Lemma net_deliver_slot {B} `{NetBackendLaws B} {M} `{GuestMemoryLaws M} (t : MmioTransport (NetDevice B)) (mem : M) budget :
  mem_wf mem -> slot_ok net_ok (mem_regions mem) t -> is_u32 budget ->
  slot_served net_ok mem (net_deliver_rx t mem budget).
Proof.
  intros Hwf Hs Hb. pose proof (slot_served_same net_ok mem t) as Hsame. destruct Hs as [Ht Hd].
  unfold net_deliver_rx. destruct (is_active t) eqn:Ha; cbn [negb]; [ | by apply Hsame].
  destruct (t_queues t !! Z.to_nat NET_RX_QUEUE) as [q | ] eqn:Hq.
  - destruct (net_deliver_run t mem q budget) as (out & Hout & _ & Hpass); try done.
    unfold net_deliver_rx in Hout. rewrite Ha in Hout. cbn [negb] in Hout. rewrite Hout. by eapply slot_served_pass.
  - destruct (Z.to_nat budget) as [ | n]; cbn [net_deliver_loop]; rewrite ?Hq; by apply Hsame.
Qed.

Lemma vsock_deliver_slot {M} `{GuestMemoryLaws M} build queue (t : MmioTransport VsockDevice) (mem : M) budget :
  builder_ok build -> mem_wf mem -> slot_ok vsock_ok (mem_regions mem) t -> is_u32 budget ->
  slot_served vsock_ok mem (deliver build queue budget t mem).
Proof.
  intros Hbuild Hwf Hs Hb. pose proof (slot_served_same vsock_ok mem t) as Hsame. destruct Hs as [Ht Hd].
  destruct (is_active t) eqn:Ha; [ | unfold deliver; rewrite Ha; by apply Hsame].
  destruct (t_queues t !! Z.to_nat queue) as [q | ] eqn:Hq.
  - destruct (deliver_run build queue budget q t mem) as (out & Hout & Hpass & _); try done.
    rewrite Hout. by eapply slot_served_pass.
  - unfold deliver. rewrite Ha. cbn [negb]. destruct (Z.to_nat budget) as [ | n]; cbn [deliver_loop].
    + by apply Hsame.
    + rewrite Hq. by apply Hsame.
Qed.

(** * Invariants of the devices on the bus *)

Section devices.
Context {B : Type} `{BlockStoreLaws B}.

(** A block device in its slot's role; an immutable root also holds [image]. *)
Definition role_inv (role : BlockRole) (image : bytes) (d : BlockDevice B) : Prop :=
  block_ok d /\ bd_role d = role /\ (role = BlockRole_ImmutableRoot -> contents (bd_backend d) = image).

Lemma role_bstep role image d d' : bstep d d' -> role_inv role image d -> role_inv role image d'.
Proof.
  intros Hs (Hd & Hr & Hc). destruct (bstep_ok _ _ Hs Hd) as (Hd' & Hr' & Hc').
  split; [done | ]. split; [congruence | ]. intros Hro. rewrite Hc' by congruence. by apply Hc.
Qed.

#[export] Instance role_kept role image : Kept (role_inv role image).
Proof. split; intros; (eapply role_bstep; [ | done]); constructor. Qed.

Lemma role_handle_ok role image {M} `{GuestMemoryLaws M} (d : BlockDevice B) queue queue_size chain (mem : M) :
  mem_wf mem -> role_inv role image d -> chain_safe mem queue_size (chain_limits d queue) chain ->
  let '(d', mem', r) := handle_chain d queue chain mem in
  same_limits d d' /\ role_inv role image d' /\ mem_wf mem' /\ mem_regions mem' = mem_regions mem /\
  (forall len, r = Ok len -> is_u32 len).
Proof.
  intros Hwf Hd Hsafe.
  pose proof (role_bstep role image _ _ (bstep_chain d mem queue queue_size chain Hwf Hsafe) Hd) as Hrole.
  pose proof (block_handle_ok d queue queue_size chain mem Hwf (proj1 Hd) Hsafe) as Hok.
  destruct (handle_chain d queue chain mem) as [[d' mem'] r]. by destruct Hok as (? & _ & ? & ? & ?).
Qed.

(** The block device's handler, with what its slot fixes. *)
Definition role_handler_laws (role : BlockRole) (image : bytes) : ChainHandlerLaws (BlockDevice B) := {|
  device_inv := role_inv role image;
  chain_limits_wf _ _ := block_limits_wf;
  handle_chain_ok _ _ _ := role_handle_ok role image;
|}.

Lemma role_service role image {M} `{GuestMemoryLaws M} queue budget (t : MmioTransport (BlockDevice B)) (mem : M) :
  mem_wf mem -> slot_ok (role_inv role image) (mem_regions mem) t -> is_u32 budget ->
  slot_served (role_inv role image) mem (service_queue queue budget t mem).
Proof. exact (service_slot (L := role_handler_laws role image) queue budget t mem). Qed.

Lemma role_attach role image d backend :
  role = BlockRole_PrivateOverlay -> role_inv role image d -> backend_inv backend ->
  role_inv role image (block_attach d backend).1.
Proof.
  intros -> (Hd & Hr & _) Hb. split; [by apply block_attach_ok | ]. split; [ | done].
  unfold block_attach. by repeat case_match.
Qed.
End devices.

#[export] Instance net_kept {B} `{NetBackendLaws B} : Kept (D := NetDevice B) net_ok.
Proof. split; try done. intros d features Hd. simpl. unfold net_activate. by destruct (negb _). Qed.

#[export] Instance vsock_kept : Kept vsock_ok.
Proof.
  split.
  - intros d. exact (vstep_ok _ _ (vstep_reset d)).
  - intros d features. exact (vstep_ok _ _ (vstep_activate d features)).
  - done.
Qed.

#[export] Instance rng_kept {E} `{EntropyBackendLaws E} : Kept (D := RngDevice E) (fun _ => True).
Proof. done. Qed.

(** * The whole bus *)

Section bus.
Context {B : Type} `{BlockStoreLaws B} {NB : Type} `{NetBackendLaws NB} {E : Type} `{EntropyBackendLaws E}.

Abbreviation Bus := (MmioBus B NB E).

Definition bus_ok (image : bytes) (regions : list (Z * Z)) (b : Bus) : Prop :=
  slot_ok (role_inv BlockRole_ImmutableRoot image) regions (bus_root b) /\
  from_option (slot_ok (role_inv BlockRole_PrivateOverlay []) regions) True (bus_overlay b) /\
  from_option (slot_ok net_ok regions) True (bus_net b) /\
  slot_ok vsock_ok regions (bus_vsock b) /\ slot_ok (fun _ => True) regions (bus_rng b).

(** A body that keeps any slot keeps the bus. *)
Lemma with_slot_ok {A} image regions (b : Bus) slot
    (body : forall D, VirtioDevice D -> MmioTransport D -> MmioTransport D * A) :
  (forall D (V : VirtioDevice D) (L : VirtioDeviceLaws D) (I : D -> Prop) (K : Kept I) t,
     slot_ok I regions t -> slot_ok I regions (body D V t).1) ->
  bus_ok image regions b -> bus_ok image regions (with_slot b slot body).1.
Proof using Type*.
  intros Hbody (Hr & Ho & Hn & Hv & Hg). destruct b as [root overlay net vsock rng]; simpl in *.
  destruct slot; simpl.
  - pose proof (Hbody _ _ _ _ _ _ Hr) as Hb. destruct (body _ _ root). done.
  - destruct overlay as [t | ]; [ | done]. pose proof (Hbody _ _ _ _ _ _ Ho) as Hb. destruct (body _ _ t). done.
  - destruct net as [t | ]; [ | done]. pose proof (Hbody _ _ _ _ _ _ Hn) as Hb. destruct (body _ _ t). done.
  - pose proof (Hbody _ _ _ _ _ _ Hv) as Hb. destruct (body _ _ vsock). done.
  - pose proof (Hbody _ _ _ _ _ _ Hg) as Hb. destruct (body _ _ rng). done.
Qed.

Lemma dispatch_read_ok image regions (b : Bus) gpa width :
  bus_ok image regions b -> bus_ok image regions (dispatch_read b gpa width).1.
Proof using Type*.
  intros Hb. unfold dispatch_read. destruct (from_gpa gpa) as [[slot offset] | ]; [ | done].
  pose proof (with_slot_ok image regions b slot (fun D _ t => transport_read offset width t)) as Hw.
  destruct (with_slot _ _ _) as [b' r]. apply Hw; [ | done]. intros. by apply slot_read.
Qed.

Section memory.
Context {M : Type} `{GuestMemoryLaws M}.

Lemma dispatch_write_ok image (b : Bus) gpa width value (mem : M) :
  mem_wf mem -> is_u64 value -> bus_ok image (mem_regions mem) b ->
  bus_ok image (mem_regions mem) (dispatch_write b gpa width value mem).1.
Proof using Type*.
  intros Hwf Hv Hb. unfold dispatch_write. destruct (from_gpa gpa) as [[slot offset] | ]; [ | done].
  pose proof (with_slot_ok image (mem_regions mem) b slot (fun D _ t => transport_write offset width value mem t)) as Hw.
  destruct (with_slot _ _ _) as [b' r]. apply Hw; [ | done]. intros. by apply slot_write.
Qed.

Lemma queue_pending_ok (mem : M) index D (V : VirtioDevice D) (L : VirtioDeviceLaws D) (I : D -> Prop) t :
  mem_wf mem -> slot_ok I (mem_regions mem) t -> slot_ok I (mem_regions mem) (queue_pending mem index D V t).1.
Proof using Type*.
  intros Hwf [Ht Hd]. unfold queue_pending. destruct (t_queues t !! Z.to_nat index) as [q | ] eqn:Hq; [ | done].
  destruct (queue_is_ready q); [ | done].
  pose proof (tstep_ok (t, mem) _ (conj Hwf Ht) (tstep_pending t mem _ q Hq)) as [_ Ht'].
  destruct (pending mem q) as [q' r]. done.
Qed.

Lemma pending_loop_ok image (mem : M) pairs (b : Bus) p :
  mem_wf mem -> bus_ok image (mem_regions mem) b -> bus_ok image (mem_regions mem) (pending_loop mem pairs b p).1.
Proof using Type*.
  intros Hwf. revert b p. induction pairs as [ | [slot index] pairs IH]; intros b p Hb; simpl; [done | ].
  pose proof (with_slot_ok image (mem_regions mem) b slot (queue_pending mem index)) as Hw.
  destruct (with_slot b slot _) as [b' r]. simpl in Hw.
  assert (Hb' : bus_ok image (mem_regions mem) b') by (apply Hw; [intros; by apply queue_pending_ok | done]).
  destruct (mjoin r) as [[[count | v] | ] | ]; simpl; auto.
Qed.

(** What a pass through the bus leaves. *)
Definition bus_served (image : bytes) (mem : M) (out : Served) : Prop :=
  exists (b' : Bus) mem' r, out = Some (b', mem', r) /\ mem_wf mem' /\ mem_regions mem' = mem_regions mem /\
    bus_ok image (mem_regions mem) b'.

Lemma bus_served_same image (mem : M) (b : Bus) r :
  mem_wf mem -> bus_ok image (mem_regions mem) b -> bus_served image mem (Some (b, mem, r)).
Proof using Type*. intros Hwf Hb. by exists b, mem, r. Qed.

Lemma in_bus_served {D} `{VirtioDeviceLaws D} (I : D -> Prop) image (mem : M) (put : MmioTransport D -> Bus) out :
  (forall t, slot_ok I (mem_regions mem) t -> bus_ok image (mem_regions mem) (put t)) ->
  slot_served I mem out -> bus_served image mem (in_bus put out).
Proof using Type*.
  intros Hput (t & mem' & r & -> & Hwf & Hreg & Ht). simpl. exists (put t), mem', r.
  split; [done | ]. split; [done | ]. split; [done | ]. by apply Hput.
Qed.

----------------

**What the task asks:** Please repeat the lines above exactly, beginning with the line that contains "destruct (mjoin r)" and ending with the final one.

**Solution:**
  destruct (mjoin r) as [[[count | v] | ] | ]; simpl; auto.
Qed.

(** What a pass through the bus leaves. *)
Definition bus_served (image : bytes) (mem : M) (out : Served) : Prop :=
  exists (b' : Bus) mem' r, out = Some (b', mem', r) /\ mem_wf mem' /\ mem_regions mem' = mem_regions mem /\
    bus_ok image (mem_regions mem) b'.

Lemma bus_served_same image (mem : M) (b : Bus) r :
  mem_wf mem -> bus_ok image (mem_regions mem) b -> bus_served image mem (Some (b, mem, r)).
Proof using Type*. intros Hwf Hb. by exists b, mem, r. Qed.

Lemma in_bus_served {D} `{VirtioDeviceLaws D} (I : D -> Prop) image (mem : M) (put : MmioTransport D -> Bus) out :
  (forall t, slot_ok I (mem_regions mem) t -> bus_ok image (mem_regions mem) (put t)) ->
  slot_served I mem out -> bus_served image mem (in_bus put out).
Proof using Type*.
  intros Hput (t & mem' & r & -> & Hwf & Hreg & Ht). simpl. exists (put t), mem', r.
  split; [done | ]. split; [done | ]. split; [done | ]. by apply Hput.
Qed.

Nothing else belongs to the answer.